Computers can help a lot with logical thinking, but what’s easy for us
to read or write is not necessarily natural for a computer to read or
write. For example, while I would prefer to write “\(P\wedge (Q\to
R)\)”, my computer would rather read something like And P (Implies Q R)
.
So, if we want to use computers to do logic, then we need to translate between our representational system and theirs. The code here aims to convert back and forth between plain text representations of formulas (with unicode characters for logical symbols) and data structures. It would be nice to be able to convert directly from handwriting, but that is beyond the scope of the current project.
This website is built with Hakyll,
which is built on Pandoc, and both are written
in Haskell.
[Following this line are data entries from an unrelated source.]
(** * Scam Dunk AI: the risk-scoring core, embedded and verified

    A shallow embedding of the Python package [packages/ai/app]:
    - [scoring/ensemble_scorer.py]   the ensemble combiner, its prediction
                                     pipeline, explanations and calibration,
    - [models/pattern_matcher.py]    the regex risk taxonomy and its risk score,
    - [models/bert_classifier.py]    the BERT classifier and its fallback
                                     ([ScamPatternSimulator]),
    - [models/sentiment_analyzer.py] the sentiment, urgency and manipulation
                                     analyses,
    - [utils/model_simulator.py]     the seeded model simulator,
    - [workers/scan_processor.py]    the scan queue workers and the retry
                                     handler,
    - [services/redis_service.py]    the cache and the queues,
    - [services/detection_service.py] the cached analysis and its metrics,
    - [api/routes/scan.py]           the quick scan and its request model.

    Conventions of the embedding.
    - A Python [float] is an exact rational ([Q]); equality of scores is
      [Qeq] ([==]).  Rounding is not modelled: an identity holds of the
      program up to the rounding of its doubles, and a comparison with a
      threshold can fall on the other side when the exact value is the
      threshold itself.
    - A Python [str] is a [string] of 8-bit characters; the character
      classes of [re] ([\s], [\d], [\w], case folding) are the ASCII ones.
    - A [dict] with string keys is a [gmap string _]; where the iteration
      order of the dict is observable (the pattern catalogue) it is an
      association list in insertion order.
    - [try/except] is an explicit [outcome]; mutable objects, the Redis
      server and NumPy's global generator are threaded as explicit state.
    - What the package only calls is a parameter: the loaded classifier
      ([predict_single]), the transformer pipelines, TextBlob (class
      [TextBlob]), SHA-256 (class [Hashlib]), what [_perform_analysis] does
      for a request, the clock readings, and NumPy's generator and [np.exp]
      (class [Numpy]).

    Part I embeds the program, Part II holds the definitions that only
    the statements need, Part III the theorems. *)

From Stdlib Require Import ZArith QArith Qminmax Qabs Lqa Lia List String Ascii.
From Stdlib Require Import DecimalString Qround.
From stdpp Require Import base option list strings gmap.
Pandoc parses a document in
some standard format (e.g. markdown, docx, latex) into its own
internal format, viz. an object \(X\) of type Pandoc
, and it can then
write \(X\) out again in any one of those standard formats. One also has
the option of writing “filters”, i.e. functions that act on the
intermediate Pandoc
object before writing it out. What’s interesting
about this setup — from the point of view of logic — is that we
can embed data structures into the Pandoc
object, and perform
computations on them before creating the output.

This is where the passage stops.